“Quanto mais nos matam, mais fortes nos erguemos”. Zarifa Ghafari, a voz das mulheres afegãs
A associação Corações com Coroa, em conjunto com a Women in Tech, recebeu esta semana Zarifa Ghafari, ativista dos direitos humanos e antiga presidente da Câmara de Maiden Sharh, Afeganistão, cuja vida deu uma volta de 180 graus depois dos talibãs tomarem Cabul.

Sofreu três tentativas de assassinato enquanto presidente da câmara de Maiden Sharh, a capital de Wardak, no Afeganistão, mas Zarifa Ghafari não se considera uma super-heroína, embora a sua tenacidade, garra e coragem indiquem o contrário.
"Não me sinto assim porque penso que há mais coisas que preciso de fazer. O objetivo ainda não foi cumprido", disse à Máxima durante a sua passagem por Lisboa esta semana.

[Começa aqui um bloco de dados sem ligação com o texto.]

(** * OpenAI Status Monitor: a shallow embedding of [monitor.py]

    The development follows [src/monitor.py] (class [OpenAIStatusMonitor]);
    [src/openai_status_monitor.py] holds the same methods with emoji added to
    the printed lines only.  A printed line is modelled as an [event]; the
    instance attributes [etags], [last_known_state] and
    [processed_incident_updates] are the fields of the [Monitor] record; a
    Python exception is a value of [exc]. *)

From stdpp Require Import base gmap strings list list_relations pretty.

(* ------------------------------------------------------------------ *)
(** ** Decoded JSON values *)

(** What [json.loads] (behind [response.json()]) produces.  Python's [None]
    is the decoded [null], so [JNull] also stands for a [None] returned by
    the monitor's methods.  Numbers are integers (floats are not modelled);
    [JObj kvs] is an object with its members [kvs] as they appear in the
    text.  The dict [json.loads] builds from them keeps, for a key given
    more than once, its first position and its last value: [d[k]] and
    [d.get(k)] see the last member named [k], and iteration and [str(d)] go
    through [dict_of kvs]. *)
#[warnings="-register-all"]
Inductive json :=
  | JNull
  | JBool (b : bool)
  | JNum (z : Z)
  | JStr (s : string)
  | JArr (l : list json)
  | JObj (kvs : list (string * json)).

(** The value of key [k] in the dict of [kvs]: its last member. *)
Fixpoint obj_lookup (k : string) (kvs : list (string * json)) : option json :=
  match kvs with
  | [] => None
  | (k', v) :: kvs' =>
      match obj_lookup k kvs' with
      | Some w => Some w
      | None => if String.eqb k k' then Some v else None
      end
  end.

(** [d[k] = v] on a dict held as its items in insertion order. *)
Definition dict_set {A : Type} (d : list (string * A)) (kv : string * A) : list (string * A) :=
  if existsb (fun e => String.eqb e.1 kv.1) d
  then map (fun e => if String.eqb e.1 kv.1 then kv else e) d
  else d ++ [kv].

(** The items of the dict built from the members [kvs], in order. *)
Definition dict_of {A : Type} (kvs : list (string * A)) : list (string * A) :=
  fold_left dict_set kvs [].

(** Python truthiness of a decoded value ([if summary_data:]). *)
Definition truthy (j : json) : bool :=
  match j with
  | JNull => false
  | JBool b => b
  | JNum z => negb (Z.eqb z 0)
  | JStr s => negb (String.eqb s "")
  | JArr l => negb (Nat.eqb (length l) 0)
  | JObj kvs => negb (Nat.eqb (length (dict_of kvs)) 0)
  end.

(** [str(x)] of a decoded value, as an f-string formats it.  Strings nested
    in containers are rendered between single quotes without escaping. *)
Fixpoint py_repr (j : json) : string :=
  match j with
  | JNull => "None"
  | JBool true => "True"
  | JBool false => "False"
  | JNum z => pretty z
  | JStr s => "'" +:+ s +:+ "'"
  | JArr l => "[" +:+ String.concat ", " (map py_repr l) +:+ "]"
  | JObj kvs =>
      "{" +:+ String.concat ", "
        (map (fun kv => "'" +:+ kv.1 +:+ "': " +:+ kv.2)
           (dict_of (map (fun kv => (kv.1, py_repr kv.2)) kvs))) +:+ "}"
  end.

Definition py_str (j : json) : string :=
  match j with
  | JStr s => s
  | _ => py_repr j
  end.

(* ------------------------------------------------------------------ *)
(** ** Exceptions and the parser's error monad *)

(** The exceptions that can leave [check_status_updates]: those the parser
    raises on a decoded payload, and the timeout of the HTTP session. *)
Inductive exc :=
  | KeyError (k : string)   (** [d["k"]] on a dict without key [k] *)
  | TypeError               (** subscripting or iterating a non-container *)
  | AttributeError          (** [.get] on a value that is not a dict *)
  | TimeoutError.           (** [asyncio.TimeoutError] *)

Definition Exn (A : Type) : Type := (exc + A)%type.

Global Instance exn_ret : MRet Exn := fun A x => inr x.
Global Instance exn_bind : MBind Exn :=
  fun A B f m => match m with inl e => inl e | inr x => f x end.

(** [x["k"]] *)
Definition py_getitem (x : json) (k : string) : Exn json :=
  match x with
  | JObj kvs =>
      match obj_lookup k kvs with
      | Some v => inr v
      | None => inl (KeyError k)
      end
  | _ => inl TypeError
  end.

(** [x.get("k", default)] *)
Definition py_dict_get (x : json) (k : string) (dflt : json) : Exn json :=
  match x with
  | JObj kvs => inr (default dflt (obj_lookup k kvs))
  | _ => inl AttributeError
  end.

(** [for y in x:] — the elements a [for] loop visits. *)
Definition py_iter (x : json) : Exn (list json) :=
  match x with
  | JArr l => inr l
  | JObj kvs => inr (map (fun kv => JStr kv.1) (dict_of kvs))
  | JStr s => inr (map (fun c => JStr (String c EmptyString)) (String.list_ascii_of_string s))
  | _ => inl TypeError
  end.

(* ------------------------------------------------------------------ *)
(** ** The dataclasses of [models.py] *)

(** The dataclasses do not convert their fields; the model carries each
    string field as the [str()] of the decoded value, which is the form in
    which [_detect_component_changes] formats it.  The status API serves
    strings there, for which this is the value itself. *)
Record ComponentStatus := {
  comp_id : string;
  comp_name : string;
  comp_status : string;
  comp_updated_at : string;
  comp_position : json;
}.

Record IncidentUpdate := {
  upd_id : string;
  upd_body : string;
  upd_created_at : string;
  upd_display_at : string;
  upd_status : string;
  upd_incident_id : string;
}.

Record Incident := {
  inc_id : string;
  inc_name : string;
  inc_status : string;
  inc_created_at : string;
  inc_updated_at : string;
  inc_resolved_at : option string;
  inc_impact : string;
  inc_updates : list IncidentUpdate;
}.

(* ------------------------------------------------------------------ *)
(** ** Parser: [_parse_components] and [_parse_incidents] *)

(** One iteration of the loop of [_parse_components]: the keyword
    arguments are evaluated left to right. *)
Definition parse_component (comp_data : json) : Exn ComponentStatus :=
  id ← py_getitem comp_data "id";
  name ← py_getitem comp_data "name";
  status ← py_getitem comp_data "status";
  updated_at ← py_getitem comp_data "updated_at";
  position ← py_getitem comp_data "position";
  mret {| comp_id := py_str id; comp_name := py_str name;
          comp_status := py_str status; comp_updated_at := py_str updated_at;
          comp_position := position |}.

Definition _parse_components (data : json) : Exn (list ComponentStatus) :=
  comps ← py_dict_get data "components" (JArr []);
  elems ← py_iter comps;
  mapM parse_component elems.

Definition parse_update (update_data : json) : Exn IncidentUpdate :=
  id ← py_getitem update_data "id";
  body ← py_getitem update_data "body";
  created_at ← py_getitem update_data "created_at";
  display_at ← py_getitem update_data "display_at";
  status ← py_getitem update_data "status";
  incident_id ← py_getitem update_data "incident_id";
  mret {| upd_id := py_str id; upd_body := py_str body;
          upd_created_at := py_str created_at; upd_display_at := py_str display_at;
          upd_status := py_str status; upd_incident_id := py_str incident_id |}.

Definition optional_str (j : json) : option string :=
  match j with JNull => None | _ => Some (py_str j) end.

(** One iteration of the outer loop of [_parse_incidents]: the updates are
    parsed first, then the incident's own fields. *)
Definition parse_incident (inc_data : json) : Exn Incident :=
  raw_updates ← py_dict_get inc_data "incident_updates" (JArr []);
  elems ← py_iter raw_updates;
  updates ← mapM parse_update elems;
  id ← py_getitem inc_data "id";
  name ← py_getitem inc_data "name";
  status ← py_getitem inc_data "status";
  created_at ← py_getitem inc_data "created_at";
  updated_at ← py_getitem inc_data "updated_at";
  resolved_at ← py_dict_get inc_data "resolved_at" JNull;
  impact ← py_getitem inc_data "impact";
  mret {| inc_id := py_str id; inc_name := py_str name; inc_status := py_str status;
          inc_created_at := py_str created_at; inc_updated_at := py_str updated_at;
          inc_resolved_at := optional_str resolved_at; inc_impact := py_str impact;
          inc_updates := updates |}.

Definition _parse_incidents (data : json) : Exn (list Incident) :=
  incs ← py_dict_get data "incidents" (JArr []);
  elems ← py_iter incs;
  mapM parse_incident elems.

(* ------------------------------------------------------------------ *)
(** ** HTTP: the responses the session can deliver, and [_fetch_with_etag] *)

Definition BASE_URL : string := "https://status.openai.com".
Definition SUMMARY_ENDPOINT : string := "/api/v2/summary.json".
Definition INCIDENTS_ENDPOINT : string := "/api/v2/incidents.json".

(** A response as the code reads it: the status code, the [ETag] header
    ([response.headers.get("ETag")]) and the outcome of [response.json()]:
    [None] when decoding raises (a [json.JSONDecodeError], or aiohttp's
    content-type error, a [ClientError]; both are caught alike). *)
Record response := {
  resp_status : Z;
  resp_etag : option string;
  resp_body : option json;
}.

(** What the session does with one request: deliver a response, raise an
    [aiohttp.ClientError] (caught by [_fetch_with_etag]), or run into the
    total timeout of the [ClientSession], which [__aenter__] leaves at
    aiohttp's default of 300 s.  The total timeout raises
    [asyncio.TimeoutError], which is not a [ClientError] and is not caught:
    [TimedOut] when it expires while the response is awaited, and
    [BodyTimedOut etag] when a 200 response with that [ETag] header has
    arrived and [response.json()] is still reading its body. *)
Inductive transport :=
  | Got (r : response)
  | ClientErr
  | TimedOut
  | BodyTimedOut (etag : option string).

(** The [If-None-Match] header the request of [_fetch_with_etag] carries. *)
Definition if_none_match (etags : gmap string string) (endpoint : string) : option string :=
  etags !! endpoint.

Definition dquote : Ascii.ascii := Ascii.ascii_of_nat 34.

Fixpoint drop_quotes (cs : list Ascii.ascii) : list Ascii.ascii :=
  match cs with
  | c :: cs' => if Ascii.eqb c dquote then drop_quotes cs' else cs
  | [] => []
  end.

(** [s.strip] of the double-quote character, as on the [ETag] value. *)
Definition strip_quotes (s : string) : string :=
  String.string_of_list_ascii
    (rev (drop_quotes (rev (drop_quotes (String.list_ascii_of_string s))))).

(** [if etag:], then [self.etags[endpoint]] is set to the tag stripped of
    double quotes. *)
Definition store_etag (etags : gmap string string) (endpoint : string)
    (etag : option string) : gmap string string :=
  match etag with
  | Some etag => if String.eqb etag "" then etags
                 else <[endpoint := strip_quotes etag]> etags
  | None => etags
  end.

Com apenas 24 anos, assumiu o cargo de autarca com o objetivo de tornar o seu país um local seguro para todas as mulheres afegãs, uma missão urgente tendo em conta a realidade atual do Afeganistão. "Precisamos de lutar mais. Sou apenas uma lutadora, mais nada. Sou apenas humana", afirmou.

Como muitos cidadãos, também ela teve de fugir quando os Talibãs tomaram a capital de Cabul à força. Há uns dias, esteve em Portugal com o apoio da associação Women in Tech, uma organização sem fins lucrativos que defende o empoderamento das mulheres.

Os desafios da jovem afegã bateram-lhe à porta bastante cedo na vida. Quando tinha apenas quatro anos, ficou responsável por cuidar da casa e dos irmãos mais novos enquanto os pais estavam fora a trabalhar.
Na conferência, conduzida por Catarina Furtado, presidente da Corações com Coroa, Zarifa contou que candidatar-se a uma autarquia nunca fez parte dos seus planos, mas que o seu marido a acabou por convencer. Assim, assumiu o cargo em 2019, não se deixando abalar pelas ameaças de morte que recebia de grupos terroristas, nem pelos ataques à sua vida, um deles com ácido, que lhe deixou com queimaduras no corpo.
A tomada de Cabul, em agosto deste ano, foi o único acontecimento que a fez fugir. A prioridade era levar a família para um "porto seguro", pois os talibãs já lhe tinham tirado o pai.

"Vinte dias depois de me atacarem, quando não tiveram sucesso e não me conseguiram matar, eles mataram o meu pai só para me travar", declarou. Mas é preciso mais para fazê-la baixar os braços. Agora, a ativista está determinada a negociar com o governo, em nome de todas as mulheres afegãs cujos direitos estão a ser ameaçados e violados.

"Não tenho medo deles", afirmou, explicando que "esta grande confusão precisa de ser corrigida" e que os talibãs estão a usar a religião islâmica como um meio para invadir países. "A minha cultura é tão boa para a mulher. É tão linda, tão pacífica", disse. "Isto é tudo sobre dinheiro, a guerra é apenas um negócio". Zarifa acredita que se o grupo talibâ quer mesmo governar o Afeganistão, irão precisar das mulheres, visto serem 50% da população atual.

Criticou também o Paquistão por apoiar o terrorismo no seu país, salientando quão necessária é a aplicação de sanções e de pressão política por parte das outras nações.
"Quanto mais nos matam, espancam, abandonam e tentam silenciar-nos, mais fortes nos erguemos, porque essa é a única solução para o meu país", defendeu.
Na conferência, recordou ainda como foi deixar a sua terra, embora as palavras lhe escapassem dos lábios com dificuldade. "Deixei parte de mim lá", confessou. "Nada o pode explicar. Ainda tenho pesadelos com isso". Para a ativista, deixar o Afeganistão e todas as mulheres que continuam em perigo para trás, como as militares, jornalistas e ativistas, foi mais doloroso do que a morte do pai.


Relativamente às formas de ajudar, pode fazê-lo através da assinatura da petição disponível no site da Zarifa e através do fundo Junto Acolhemos, criado pela Corações com Coroa e pela Cruz Vermelha Portuguesa, cujas doações estão abertas até 31 de dezembro e que tem como missão dar resposta a necessidades específicas no âmbito da educação e saúde de mulheres e crianças refugiadas, em programas de acolhimento em Portugal, sendo que metade da verba será dirigida a jovens e crianças afegãs.